All lines in the material containing the word "runLinker" need to be copied.

---*---

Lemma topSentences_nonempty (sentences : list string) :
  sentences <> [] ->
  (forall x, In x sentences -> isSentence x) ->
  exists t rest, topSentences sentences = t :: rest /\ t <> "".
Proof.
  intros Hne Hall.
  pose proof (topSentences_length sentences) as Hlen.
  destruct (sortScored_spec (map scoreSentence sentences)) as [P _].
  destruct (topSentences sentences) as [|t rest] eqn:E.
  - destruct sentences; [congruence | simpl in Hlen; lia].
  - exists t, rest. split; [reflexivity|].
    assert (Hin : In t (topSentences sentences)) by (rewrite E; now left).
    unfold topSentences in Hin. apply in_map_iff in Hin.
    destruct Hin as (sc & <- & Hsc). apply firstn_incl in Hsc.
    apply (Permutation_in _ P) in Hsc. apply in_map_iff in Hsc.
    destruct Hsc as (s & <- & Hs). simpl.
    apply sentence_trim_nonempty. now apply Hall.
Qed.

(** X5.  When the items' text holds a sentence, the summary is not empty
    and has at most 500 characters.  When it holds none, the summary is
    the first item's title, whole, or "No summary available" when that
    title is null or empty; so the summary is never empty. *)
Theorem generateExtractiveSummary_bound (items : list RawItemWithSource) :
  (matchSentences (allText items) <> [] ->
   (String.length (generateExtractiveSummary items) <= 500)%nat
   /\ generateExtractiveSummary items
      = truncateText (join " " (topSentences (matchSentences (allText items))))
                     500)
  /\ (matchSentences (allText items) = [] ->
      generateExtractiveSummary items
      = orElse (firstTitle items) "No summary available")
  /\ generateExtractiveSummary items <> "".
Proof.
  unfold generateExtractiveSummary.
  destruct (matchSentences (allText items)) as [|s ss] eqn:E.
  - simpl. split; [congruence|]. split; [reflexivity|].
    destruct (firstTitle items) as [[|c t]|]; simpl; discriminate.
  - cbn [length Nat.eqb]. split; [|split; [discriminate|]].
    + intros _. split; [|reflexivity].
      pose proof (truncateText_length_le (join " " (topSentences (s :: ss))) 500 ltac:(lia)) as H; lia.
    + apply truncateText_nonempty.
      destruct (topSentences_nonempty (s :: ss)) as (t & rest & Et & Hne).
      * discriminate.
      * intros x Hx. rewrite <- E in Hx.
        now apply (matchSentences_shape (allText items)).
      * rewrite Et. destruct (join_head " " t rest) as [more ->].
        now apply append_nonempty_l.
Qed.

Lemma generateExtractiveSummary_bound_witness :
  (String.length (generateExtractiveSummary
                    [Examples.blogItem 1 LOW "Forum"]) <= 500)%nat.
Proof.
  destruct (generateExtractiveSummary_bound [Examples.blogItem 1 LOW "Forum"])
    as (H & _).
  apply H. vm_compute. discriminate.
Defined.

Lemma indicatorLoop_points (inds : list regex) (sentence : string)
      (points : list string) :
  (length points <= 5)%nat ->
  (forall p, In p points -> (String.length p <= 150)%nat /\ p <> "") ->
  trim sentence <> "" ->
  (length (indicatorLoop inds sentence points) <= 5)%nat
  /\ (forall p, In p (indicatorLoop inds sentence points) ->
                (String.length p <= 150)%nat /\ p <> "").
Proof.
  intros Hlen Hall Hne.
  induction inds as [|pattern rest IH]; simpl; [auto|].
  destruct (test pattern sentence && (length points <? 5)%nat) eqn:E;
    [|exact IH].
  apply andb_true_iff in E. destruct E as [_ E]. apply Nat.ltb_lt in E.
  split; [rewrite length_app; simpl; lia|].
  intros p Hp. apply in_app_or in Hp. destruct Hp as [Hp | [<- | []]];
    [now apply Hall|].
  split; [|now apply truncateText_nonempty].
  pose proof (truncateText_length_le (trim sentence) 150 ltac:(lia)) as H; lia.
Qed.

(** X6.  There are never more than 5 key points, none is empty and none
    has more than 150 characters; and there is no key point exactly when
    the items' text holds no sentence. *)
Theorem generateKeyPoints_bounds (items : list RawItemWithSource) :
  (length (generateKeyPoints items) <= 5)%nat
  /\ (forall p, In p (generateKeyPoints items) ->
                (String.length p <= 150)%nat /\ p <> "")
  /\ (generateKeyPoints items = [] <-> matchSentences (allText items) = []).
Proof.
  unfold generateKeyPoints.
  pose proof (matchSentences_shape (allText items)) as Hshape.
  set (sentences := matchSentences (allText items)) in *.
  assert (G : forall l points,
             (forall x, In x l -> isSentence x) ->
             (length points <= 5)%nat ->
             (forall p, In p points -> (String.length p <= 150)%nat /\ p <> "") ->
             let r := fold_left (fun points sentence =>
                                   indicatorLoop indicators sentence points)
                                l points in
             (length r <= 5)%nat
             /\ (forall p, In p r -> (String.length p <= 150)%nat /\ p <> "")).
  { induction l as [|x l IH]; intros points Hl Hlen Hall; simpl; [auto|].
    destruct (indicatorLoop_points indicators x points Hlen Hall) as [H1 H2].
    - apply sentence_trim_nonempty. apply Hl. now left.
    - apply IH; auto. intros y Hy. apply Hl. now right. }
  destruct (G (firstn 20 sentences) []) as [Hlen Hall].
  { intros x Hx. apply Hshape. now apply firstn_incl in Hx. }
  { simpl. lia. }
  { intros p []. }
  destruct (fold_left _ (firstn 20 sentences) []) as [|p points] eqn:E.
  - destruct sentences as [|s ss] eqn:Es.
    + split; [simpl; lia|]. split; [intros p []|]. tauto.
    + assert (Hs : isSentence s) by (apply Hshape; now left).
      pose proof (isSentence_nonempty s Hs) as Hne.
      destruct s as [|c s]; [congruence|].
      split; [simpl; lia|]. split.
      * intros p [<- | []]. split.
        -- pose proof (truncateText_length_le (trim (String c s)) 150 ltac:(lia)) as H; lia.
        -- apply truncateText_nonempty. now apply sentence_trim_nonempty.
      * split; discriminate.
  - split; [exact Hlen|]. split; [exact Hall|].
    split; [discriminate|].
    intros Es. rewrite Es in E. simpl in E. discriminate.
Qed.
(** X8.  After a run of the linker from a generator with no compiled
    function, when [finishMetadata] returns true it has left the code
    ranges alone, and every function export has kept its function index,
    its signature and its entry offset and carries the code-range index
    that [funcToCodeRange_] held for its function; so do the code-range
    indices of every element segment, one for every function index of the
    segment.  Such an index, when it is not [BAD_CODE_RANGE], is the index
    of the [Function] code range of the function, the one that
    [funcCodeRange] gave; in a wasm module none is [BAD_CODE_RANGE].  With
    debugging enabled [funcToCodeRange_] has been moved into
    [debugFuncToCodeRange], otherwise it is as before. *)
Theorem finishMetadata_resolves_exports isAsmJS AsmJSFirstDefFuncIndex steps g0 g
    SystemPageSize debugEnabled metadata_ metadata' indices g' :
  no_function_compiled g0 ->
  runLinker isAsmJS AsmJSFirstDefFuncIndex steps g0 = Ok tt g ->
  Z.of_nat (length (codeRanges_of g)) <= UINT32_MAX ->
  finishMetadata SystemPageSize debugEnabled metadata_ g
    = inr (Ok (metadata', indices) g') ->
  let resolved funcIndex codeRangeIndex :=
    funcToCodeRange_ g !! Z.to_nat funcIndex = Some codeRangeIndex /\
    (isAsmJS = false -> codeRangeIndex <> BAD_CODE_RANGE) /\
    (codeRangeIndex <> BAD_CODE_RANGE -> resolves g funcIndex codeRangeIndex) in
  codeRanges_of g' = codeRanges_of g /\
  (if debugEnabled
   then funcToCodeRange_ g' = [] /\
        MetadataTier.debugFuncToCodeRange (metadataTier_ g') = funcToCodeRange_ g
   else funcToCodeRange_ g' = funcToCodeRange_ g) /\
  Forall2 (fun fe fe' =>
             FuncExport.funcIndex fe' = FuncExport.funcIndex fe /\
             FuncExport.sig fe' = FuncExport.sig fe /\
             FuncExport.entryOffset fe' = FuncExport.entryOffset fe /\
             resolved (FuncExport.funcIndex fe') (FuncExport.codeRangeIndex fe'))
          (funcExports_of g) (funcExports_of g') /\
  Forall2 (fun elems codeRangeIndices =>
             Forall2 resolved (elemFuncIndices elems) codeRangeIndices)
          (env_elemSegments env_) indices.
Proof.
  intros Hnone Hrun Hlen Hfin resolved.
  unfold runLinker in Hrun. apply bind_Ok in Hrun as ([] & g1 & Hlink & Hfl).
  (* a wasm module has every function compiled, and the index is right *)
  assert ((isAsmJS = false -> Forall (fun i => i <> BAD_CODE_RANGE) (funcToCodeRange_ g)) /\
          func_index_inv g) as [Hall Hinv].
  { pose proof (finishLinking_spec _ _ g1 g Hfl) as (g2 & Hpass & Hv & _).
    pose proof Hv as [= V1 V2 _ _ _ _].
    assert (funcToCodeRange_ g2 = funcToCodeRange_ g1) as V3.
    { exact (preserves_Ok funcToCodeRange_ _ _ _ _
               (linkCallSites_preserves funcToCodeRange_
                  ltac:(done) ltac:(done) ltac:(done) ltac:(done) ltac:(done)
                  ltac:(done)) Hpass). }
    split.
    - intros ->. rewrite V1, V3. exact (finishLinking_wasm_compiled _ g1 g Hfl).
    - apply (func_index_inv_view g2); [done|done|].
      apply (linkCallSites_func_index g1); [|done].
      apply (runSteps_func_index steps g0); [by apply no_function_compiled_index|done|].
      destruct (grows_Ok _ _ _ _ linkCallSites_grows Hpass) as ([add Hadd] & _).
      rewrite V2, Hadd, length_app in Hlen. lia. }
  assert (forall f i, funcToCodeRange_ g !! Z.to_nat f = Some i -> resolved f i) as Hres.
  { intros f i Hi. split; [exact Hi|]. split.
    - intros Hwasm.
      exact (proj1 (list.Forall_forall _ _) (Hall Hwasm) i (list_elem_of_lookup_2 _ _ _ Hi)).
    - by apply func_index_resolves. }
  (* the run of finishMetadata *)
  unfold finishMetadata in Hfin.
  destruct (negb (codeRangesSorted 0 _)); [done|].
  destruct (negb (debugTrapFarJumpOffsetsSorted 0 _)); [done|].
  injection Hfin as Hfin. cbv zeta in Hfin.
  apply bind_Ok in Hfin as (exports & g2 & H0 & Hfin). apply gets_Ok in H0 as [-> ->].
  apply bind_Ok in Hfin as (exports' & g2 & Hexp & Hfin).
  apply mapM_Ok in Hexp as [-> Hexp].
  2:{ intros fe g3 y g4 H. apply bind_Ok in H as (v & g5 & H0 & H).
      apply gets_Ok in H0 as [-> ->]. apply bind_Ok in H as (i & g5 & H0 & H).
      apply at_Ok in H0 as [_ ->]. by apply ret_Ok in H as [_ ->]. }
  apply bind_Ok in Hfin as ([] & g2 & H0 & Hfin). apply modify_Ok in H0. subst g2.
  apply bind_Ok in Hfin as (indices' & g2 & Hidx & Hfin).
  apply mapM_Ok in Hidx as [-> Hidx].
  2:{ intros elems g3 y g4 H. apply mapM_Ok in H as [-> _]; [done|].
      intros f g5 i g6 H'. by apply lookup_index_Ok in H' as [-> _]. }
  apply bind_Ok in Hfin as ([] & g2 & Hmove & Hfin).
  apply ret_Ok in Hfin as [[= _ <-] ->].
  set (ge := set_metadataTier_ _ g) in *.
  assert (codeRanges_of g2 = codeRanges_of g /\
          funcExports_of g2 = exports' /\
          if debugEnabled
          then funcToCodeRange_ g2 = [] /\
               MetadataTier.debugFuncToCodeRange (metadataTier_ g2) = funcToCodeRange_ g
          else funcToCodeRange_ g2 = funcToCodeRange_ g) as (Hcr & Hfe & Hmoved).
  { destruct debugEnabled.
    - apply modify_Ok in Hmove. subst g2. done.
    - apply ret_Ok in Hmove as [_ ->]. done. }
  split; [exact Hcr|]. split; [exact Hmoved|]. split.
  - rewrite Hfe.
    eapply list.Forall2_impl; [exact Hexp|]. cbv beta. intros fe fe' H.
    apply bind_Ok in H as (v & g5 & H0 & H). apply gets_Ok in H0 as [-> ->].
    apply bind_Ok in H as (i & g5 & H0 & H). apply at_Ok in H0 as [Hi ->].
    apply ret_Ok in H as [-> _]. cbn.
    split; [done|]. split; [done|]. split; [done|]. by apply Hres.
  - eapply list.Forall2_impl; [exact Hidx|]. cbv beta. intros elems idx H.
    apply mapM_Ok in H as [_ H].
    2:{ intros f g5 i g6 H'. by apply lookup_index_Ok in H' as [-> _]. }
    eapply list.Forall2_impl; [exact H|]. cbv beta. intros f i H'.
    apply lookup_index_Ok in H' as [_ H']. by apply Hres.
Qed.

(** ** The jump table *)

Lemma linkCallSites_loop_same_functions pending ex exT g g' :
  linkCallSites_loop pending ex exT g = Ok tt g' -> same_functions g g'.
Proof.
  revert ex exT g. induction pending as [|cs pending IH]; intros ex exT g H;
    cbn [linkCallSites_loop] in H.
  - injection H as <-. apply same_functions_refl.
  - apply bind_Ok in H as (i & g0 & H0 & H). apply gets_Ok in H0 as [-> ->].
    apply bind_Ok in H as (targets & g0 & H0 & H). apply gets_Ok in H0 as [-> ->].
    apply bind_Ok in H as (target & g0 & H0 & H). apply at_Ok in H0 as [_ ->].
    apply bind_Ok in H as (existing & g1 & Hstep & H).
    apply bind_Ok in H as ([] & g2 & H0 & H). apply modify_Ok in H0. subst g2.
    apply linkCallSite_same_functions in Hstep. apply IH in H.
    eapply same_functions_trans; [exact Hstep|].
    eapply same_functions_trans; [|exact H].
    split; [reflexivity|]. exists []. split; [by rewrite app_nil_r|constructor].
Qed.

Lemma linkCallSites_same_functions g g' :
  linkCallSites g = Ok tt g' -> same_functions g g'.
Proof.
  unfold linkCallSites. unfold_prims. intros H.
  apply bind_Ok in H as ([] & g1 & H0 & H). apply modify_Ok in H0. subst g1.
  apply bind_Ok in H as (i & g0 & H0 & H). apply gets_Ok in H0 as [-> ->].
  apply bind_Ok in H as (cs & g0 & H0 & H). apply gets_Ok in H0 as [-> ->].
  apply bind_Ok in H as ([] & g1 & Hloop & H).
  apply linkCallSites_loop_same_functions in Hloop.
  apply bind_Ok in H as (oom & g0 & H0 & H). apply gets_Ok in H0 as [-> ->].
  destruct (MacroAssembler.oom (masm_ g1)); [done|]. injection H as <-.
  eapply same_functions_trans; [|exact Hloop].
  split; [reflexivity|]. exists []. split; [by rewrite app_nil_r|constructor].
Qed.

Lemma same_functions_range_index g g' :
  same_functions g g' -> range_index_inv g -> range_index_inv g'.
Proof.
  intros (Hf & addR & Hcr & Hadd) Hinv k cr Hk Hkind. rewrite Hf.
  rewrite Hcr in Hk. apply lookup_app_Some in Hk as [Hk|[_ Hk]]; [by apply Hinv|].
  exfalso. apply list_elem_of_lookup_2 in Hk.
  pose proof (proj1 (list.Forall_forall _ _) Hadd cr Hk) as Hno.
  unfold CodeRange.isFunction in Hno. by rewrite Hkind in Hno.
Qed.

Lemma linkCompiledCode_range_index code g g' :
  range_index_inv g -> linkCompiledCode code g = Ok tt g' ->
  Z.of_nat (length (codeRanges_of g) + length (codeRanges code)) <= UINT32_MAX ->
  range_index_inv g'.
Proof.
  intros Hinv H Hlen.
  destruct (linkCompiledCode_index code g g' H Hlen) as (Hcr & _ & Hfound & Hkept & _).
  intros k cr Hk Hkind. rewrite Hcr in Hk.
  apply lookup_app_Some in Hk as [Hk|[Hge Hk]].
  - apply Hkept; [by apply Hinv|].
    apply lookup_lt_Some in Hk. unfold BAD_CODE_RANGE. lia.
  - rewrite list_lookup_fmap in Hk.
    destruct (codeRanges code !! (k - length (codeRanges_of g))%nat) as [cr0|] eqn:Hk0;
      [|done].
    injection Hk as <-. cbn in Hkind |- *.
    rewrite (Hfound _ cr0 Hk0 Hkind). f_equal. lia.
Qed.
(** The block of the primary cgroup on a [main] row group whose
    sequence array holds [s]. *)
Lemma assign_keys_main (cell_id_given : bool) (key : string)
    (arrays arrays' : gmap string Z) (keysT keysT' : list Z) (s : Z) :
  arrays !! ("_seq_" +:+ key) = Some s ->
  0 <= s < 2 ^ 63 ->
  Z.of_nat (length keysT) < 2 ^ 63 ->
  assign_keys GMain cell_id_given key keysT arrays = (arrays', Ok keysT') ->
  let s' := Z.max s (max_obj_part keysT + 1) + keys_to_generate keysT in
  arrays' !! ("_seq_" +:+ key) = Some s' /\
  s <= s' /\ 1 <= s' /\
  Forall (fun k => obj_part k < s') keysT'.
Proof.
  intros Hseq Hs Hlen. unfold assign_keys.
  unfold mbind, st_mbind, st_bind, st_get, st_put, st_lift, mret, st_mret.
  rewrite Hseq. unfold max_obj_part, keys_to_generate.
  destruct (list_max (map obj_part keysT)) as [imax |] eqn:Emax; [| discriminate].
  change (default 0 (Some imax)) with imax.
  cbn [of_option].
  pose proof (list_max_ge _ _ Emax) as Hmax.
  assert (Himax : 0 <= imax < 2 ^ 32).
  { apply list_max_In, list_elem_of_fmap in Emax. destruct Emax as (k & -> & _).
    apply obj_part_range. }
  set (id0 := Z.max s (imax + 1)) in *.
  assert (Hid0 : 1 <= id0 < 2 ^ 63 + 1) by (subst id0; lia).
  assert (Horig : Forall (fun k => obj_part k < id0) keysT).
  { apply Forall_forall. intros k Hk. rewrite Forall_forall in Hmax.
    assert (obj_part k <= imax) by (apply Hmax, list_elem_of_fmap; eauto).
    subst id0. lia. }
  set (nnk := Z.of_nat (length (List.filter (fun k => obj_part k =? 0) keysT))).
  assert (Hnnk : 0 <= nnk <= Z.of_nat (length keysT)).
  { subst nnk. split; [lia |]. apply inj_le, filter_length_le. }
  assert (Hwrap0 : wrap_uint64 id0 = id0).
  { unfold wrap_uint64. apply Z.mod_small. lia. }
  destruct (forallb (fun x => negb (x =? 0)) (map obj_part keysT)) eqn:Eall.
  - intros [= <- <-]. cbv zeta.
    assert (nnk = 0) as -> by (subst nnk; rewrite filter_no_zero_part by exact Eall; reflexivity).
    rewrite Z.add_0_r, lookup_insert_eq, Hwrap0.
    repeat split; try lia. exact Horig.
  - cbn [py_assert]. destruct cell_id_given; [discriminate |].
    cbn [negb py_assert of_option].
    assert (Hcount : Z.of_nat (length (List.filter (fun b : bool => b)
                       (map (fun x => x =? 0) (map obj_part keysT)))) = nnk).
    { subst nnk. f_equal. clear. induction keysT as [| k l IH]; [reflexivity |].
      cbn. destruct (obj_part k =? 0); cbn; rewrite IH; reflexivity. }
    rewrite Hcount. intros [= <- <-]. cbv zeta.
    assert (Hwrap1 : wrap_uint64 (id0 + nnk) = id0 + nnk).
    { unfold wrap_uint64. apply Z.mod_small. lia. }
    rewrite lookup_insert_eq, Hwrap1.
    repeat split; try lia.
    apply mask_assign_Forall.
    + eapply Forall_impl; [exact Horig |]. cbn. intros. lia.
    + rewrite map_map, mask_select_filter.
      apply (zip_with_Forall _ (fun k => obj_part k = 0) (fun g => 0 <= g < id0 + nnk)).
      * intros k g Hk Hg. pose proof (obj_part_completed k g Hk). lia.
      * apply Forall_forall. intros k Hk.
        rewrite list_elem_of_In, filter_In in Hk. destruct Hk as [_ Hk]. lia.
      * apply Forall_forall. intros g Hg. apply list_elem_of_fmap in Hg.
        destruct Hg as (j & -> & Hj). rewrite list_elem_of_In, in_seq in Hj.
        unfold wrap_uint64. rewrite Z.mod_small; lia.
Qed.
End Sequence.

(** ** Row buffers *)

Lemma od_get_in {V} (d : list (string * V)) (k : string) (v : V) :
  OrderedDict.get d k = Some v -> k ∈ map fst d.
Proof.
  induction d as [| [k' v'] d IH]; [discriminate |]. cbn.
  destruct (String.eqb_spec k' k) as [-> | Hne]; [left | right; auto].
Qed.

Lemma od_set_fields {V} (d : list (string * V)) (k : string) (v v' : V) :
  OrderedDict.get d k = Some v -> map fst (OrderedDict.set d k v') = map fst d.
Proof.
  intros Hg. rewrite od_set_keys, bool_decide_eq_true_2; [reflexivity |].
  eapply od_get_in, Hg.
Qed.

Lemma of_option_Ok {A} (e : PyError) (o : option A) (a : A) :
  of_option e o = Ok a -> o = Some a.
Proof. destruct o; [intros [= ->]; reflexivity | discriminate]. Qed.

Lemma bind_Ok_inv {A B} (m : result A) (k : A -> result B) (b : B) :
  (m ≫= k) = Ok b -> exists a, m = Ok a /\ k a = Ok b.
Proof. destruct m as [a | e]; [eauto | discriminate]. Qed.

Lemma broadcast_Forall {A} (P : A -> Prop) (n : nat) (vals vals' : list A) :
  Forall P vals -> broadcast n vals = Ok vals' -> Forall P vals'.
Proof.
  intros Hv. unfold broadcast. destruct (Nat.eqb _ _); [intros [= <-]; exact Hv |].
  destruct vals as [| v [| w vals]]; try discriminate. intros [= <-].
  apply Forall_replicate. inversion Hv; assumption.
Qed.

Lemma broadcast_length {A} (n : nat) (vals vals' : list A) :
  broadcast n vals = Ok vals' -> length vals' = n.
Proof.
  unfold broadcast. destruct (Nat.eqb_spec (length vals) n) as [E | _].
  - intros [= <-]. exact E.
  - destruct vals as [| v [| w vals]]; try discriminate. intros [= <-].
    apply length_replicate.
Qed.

---*---

→ **SOLUTION TO THIS PROBLEM**:
  runLinker isAsmJS AsmJSFirstDefFuncIndex steps g0 = Ok tt g ->
  unfold runLinker in Hrun. apply bind_Ok in Hrun as ([] & g1 & Hlink & Hfl).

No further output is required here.